▸ EXERCISE MATERIAL:
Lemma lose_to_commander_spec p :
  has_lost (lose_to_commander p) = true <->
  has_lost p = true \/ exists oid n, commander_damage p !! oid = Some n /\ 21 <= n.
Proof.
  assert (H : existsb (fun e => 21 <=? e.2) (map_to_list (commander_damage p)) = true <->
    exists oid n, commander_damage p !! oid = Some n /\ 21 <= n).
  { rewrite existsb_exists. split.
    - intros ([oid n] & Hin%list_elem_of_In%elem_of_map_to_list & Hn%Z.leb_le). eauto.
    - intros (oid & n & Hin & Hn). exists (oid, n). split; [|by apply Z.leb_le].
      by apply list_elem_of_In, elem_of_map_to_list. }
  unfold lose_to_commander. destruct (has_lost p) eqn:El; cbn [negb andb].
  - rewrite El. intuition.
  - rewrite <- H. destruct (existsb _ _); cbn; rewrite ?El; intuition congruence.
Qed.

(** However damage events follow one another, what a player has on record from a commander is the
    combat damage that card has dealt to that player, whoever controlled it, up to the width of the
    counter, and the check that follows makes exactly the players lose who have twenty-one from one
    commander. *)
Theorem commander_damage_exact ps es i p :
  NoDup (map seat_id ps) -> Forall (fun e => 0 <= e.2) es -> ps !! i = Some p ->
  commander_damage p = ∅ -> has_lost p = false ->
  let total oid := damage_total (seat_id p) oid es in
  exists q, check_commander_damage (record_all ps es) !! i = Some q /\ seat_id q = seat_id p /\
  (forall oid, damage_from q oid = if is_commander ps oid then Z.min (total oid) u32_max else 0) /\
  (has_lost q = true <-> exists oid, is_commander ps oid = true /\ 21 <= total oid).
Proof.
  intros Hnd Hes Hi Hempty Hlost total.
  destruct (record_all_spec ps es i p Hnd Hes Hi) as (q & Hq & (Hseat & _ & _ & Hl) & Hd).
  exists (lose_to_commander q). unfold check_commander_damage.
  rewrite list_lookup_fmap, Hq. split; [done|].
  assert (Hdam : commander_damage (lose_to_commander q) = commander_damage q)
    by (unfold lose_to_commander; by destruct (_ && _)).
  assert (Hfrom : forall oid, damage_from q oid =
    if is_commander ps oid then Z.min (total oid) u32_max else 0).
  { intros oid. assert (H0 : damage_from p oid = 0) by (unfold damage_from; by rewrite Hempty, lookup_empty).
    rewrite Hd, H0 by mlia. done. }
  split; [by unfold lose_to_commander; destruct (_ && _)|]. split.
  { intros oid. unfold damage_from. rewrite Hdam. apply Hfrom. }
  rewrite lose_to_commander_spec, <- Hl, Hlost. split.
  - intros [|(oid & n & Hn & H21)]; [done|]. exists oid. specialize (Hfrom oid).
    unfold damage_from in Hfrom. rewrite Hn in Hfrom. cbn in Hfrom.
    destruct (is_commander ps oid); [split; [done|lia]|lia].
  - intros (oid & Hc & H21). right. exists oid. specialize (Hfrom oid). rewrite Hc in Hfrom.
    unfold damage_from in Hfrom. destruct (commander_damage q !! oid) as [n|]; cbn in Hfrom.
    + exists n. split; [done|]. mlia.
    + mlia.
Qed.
* * *
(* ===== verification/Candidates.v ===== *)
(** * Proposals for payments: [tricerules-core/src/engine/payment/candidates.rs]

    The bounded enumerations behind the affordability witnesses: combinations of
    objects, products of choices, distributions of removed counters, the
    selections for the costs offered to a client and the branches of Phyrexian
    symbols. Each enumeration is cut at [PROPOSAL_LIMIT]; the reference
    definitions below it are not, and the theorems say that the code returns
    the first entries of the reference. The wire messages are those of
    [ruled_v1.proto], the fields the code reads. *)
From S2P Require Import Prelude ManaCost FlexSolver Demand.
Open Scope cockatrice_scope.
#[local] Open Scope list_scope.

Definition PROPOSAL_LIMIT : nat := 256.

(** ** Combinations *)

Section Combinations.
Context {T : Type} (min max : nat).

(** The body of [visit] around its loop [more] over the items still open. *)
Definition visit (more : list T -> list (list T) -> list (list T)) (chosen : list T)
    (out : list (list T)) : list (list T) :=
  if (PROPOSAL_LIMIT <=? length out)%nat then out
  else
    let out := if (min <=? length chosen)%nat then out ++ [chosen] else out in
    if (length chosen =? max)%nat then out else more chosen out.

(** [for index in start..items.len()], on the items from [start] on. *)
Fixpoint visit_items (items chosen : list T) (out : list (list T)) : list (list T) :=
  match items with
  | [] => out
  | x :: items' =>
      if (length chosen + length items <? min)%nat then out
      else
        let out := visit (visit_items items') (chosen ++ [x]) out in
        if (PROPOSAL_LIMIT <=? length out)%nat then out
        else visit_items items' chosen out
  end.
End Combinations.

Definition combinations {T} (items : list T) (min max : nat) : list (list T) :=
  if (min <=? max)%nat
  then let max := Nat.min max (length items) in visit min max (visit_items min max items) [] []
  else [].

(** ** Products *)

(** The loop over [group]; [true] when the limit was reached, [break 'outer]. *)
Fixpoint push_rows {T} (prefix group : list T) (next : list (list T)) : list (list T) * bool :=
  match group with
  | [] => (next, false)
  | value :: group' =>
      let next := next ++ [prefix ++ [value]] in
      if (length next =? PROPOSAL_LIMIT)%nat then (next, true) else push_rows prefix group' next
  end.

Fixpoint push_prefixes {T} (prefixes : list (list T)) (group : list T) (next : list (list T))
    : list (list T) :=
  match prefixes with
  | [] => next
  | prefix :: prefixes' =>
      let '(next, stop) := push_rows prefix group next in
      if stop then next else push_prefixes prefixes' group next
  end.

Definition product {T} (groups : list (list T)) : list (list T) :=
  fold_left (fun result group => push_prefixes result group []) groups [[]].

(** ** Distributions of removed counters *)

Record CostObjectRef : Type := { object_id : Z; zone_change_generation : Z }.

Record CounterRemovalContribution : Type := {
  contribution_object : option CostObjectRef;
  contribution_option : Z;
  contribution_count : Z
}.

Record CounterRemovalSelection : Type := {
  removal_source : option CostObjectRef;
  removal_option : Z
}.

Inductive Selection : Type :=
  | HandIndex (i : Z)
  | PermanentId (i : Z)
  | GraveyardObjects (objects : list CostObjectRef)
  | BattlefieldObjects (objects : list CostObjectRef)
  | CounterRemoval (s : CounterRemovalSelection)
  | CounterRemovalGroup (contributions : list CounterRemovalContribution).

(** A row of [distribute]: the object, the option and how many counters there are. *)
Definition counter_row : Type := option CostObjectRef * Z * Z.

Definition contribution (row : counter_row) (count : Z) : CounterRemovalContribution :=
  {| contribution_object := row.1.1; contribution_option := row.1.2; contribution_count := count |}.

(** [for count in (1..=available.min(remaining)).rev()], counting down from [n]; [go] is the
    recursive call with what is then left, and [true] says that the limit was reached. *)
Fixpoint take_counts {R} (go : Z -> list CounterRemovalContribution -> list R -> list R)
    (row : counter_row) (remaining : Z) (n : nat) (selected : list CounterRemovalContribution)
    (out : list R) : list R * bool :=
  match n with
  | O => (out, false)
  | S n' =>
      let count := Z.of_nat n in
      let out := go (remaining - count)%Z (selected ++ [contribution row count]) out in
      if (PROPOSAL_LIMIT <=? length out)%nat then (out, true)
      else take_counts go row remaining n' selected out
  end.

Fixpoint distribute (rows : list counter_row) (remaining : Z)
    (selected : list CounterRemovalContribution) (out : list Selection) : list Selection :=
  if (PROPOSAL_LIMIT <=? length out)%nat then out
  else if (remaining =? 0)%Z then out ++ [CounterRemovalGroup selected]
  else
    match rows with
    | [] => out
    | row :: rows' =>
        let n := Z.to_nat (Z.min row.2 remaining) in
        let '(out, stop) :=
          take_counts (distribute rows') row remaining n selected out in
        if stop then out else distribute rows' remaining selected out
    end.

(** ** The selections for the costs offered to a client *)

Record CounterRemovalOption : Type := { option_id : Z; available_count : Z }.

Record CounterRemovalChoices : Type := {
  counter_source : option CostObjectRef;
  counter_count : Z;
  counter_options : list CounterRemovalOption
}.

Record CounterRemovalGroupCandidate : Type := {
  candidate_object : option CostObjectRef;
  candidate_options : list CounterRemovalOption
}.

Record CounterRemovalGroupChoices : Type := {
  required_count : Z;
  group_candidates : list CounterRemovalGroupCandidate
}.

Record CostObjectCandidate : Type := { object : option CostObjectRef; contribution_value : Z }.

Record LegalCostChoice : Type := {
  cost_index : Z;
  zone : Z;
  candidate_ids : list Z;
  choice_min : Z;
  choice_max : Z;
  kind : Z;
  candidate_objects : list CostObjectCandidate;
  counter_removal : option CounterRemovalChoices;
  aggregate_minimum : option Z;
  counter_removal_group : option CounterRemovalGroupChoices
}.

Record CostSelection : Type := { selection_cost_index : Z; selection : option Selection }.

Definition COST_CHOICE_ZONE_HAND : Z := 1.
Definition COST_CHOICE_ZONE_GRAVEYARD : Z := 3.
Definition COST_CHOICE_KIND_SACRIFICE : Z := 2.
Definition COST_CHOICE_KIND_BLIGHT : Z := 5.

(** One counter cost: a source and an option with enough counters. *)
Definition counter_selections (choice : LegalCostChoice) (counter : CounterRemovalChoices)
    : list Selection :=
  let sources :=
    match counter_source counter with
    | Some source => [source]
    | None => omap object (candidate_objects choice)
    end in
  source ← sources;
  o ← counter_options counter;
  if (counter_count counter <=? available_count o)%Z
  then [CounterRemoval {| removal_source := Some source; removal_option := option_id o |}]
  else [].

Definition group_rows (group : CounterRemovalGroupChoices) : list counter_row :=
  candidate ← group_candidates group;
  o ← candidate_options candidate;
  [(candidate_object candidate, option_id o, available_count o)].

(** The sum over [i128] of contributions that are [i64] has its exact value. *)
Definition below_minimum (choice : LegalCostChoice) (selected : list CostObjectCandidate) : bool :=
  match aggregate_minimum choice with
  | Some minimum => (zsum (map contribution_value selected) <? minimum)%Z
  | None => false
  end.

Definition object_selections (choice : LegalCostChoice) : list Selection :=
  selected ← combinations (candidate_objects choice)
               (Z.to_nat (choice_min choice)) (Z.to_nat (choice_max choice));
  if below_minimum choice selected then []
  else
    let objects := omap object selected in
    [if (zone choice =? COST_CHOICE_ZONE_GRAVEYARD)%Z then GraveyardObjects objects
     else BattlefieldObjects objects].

▸ PROBLEM DESCRIPTION: Only the lines above from the one with "has_lost p = true" up to and including the one with "exists q, check_commander_damage" should be repeated, exactly as written.

▸ WRITTEN ANSWER:
  has_lost p = true \/ exists oid n, commander_damage p !! oid = Some n /\ 21 <= n.
Proof.
  assert (H : existsb (fun e => 21 <=? e.2) (map_to_list (commander_damage p)) = true <->
    exists oid n, commander_damage p !! oid = Some n /\ 21 <= n).
  { rewrite existsb_exists. split.
    - intros ([oid n] & Hin%list_elem_of_In%elem_of_map_to_list & Hn%Z.leb_le). eauto.
    - intros (oid & n & Hin & Hn). exists (oid, n). split; [|by apply Z.leb_le].
      by apply list_elem_of_In, elem_of_map_to_list. }
  unfold lose_to_commander. destruct (has_lost p) eqn:El; cbn [negb andb].
  - rewrite El. intuition.
  - rewrite <- H. destruct (existsb _ _); cbn; rewrite ?El; intuition congruence.
Qed.

(** However damage events follow one another, what a player has on record from a commander is the
    combat damage that card has dealt to that player, whoever controlled it, up to the width of the
    counter, and the check that follows makes exactly the players lose who have twenty-one from one
    commander. *)
Theorem commander_damage_exact ps es i p :
  NoDup (map seat_id ps) -> Forall (fun e => 0 <= e.2) es -> ps !! i = Some p ->
  commander_damage p = ∅ -> has_lost p = false ->
  let total oid := damage_total (seat_id p) oid es in
  exists q, check_commander_damage (record_all ps es) !! i = Some q /\ seat_id q = seat_id p /\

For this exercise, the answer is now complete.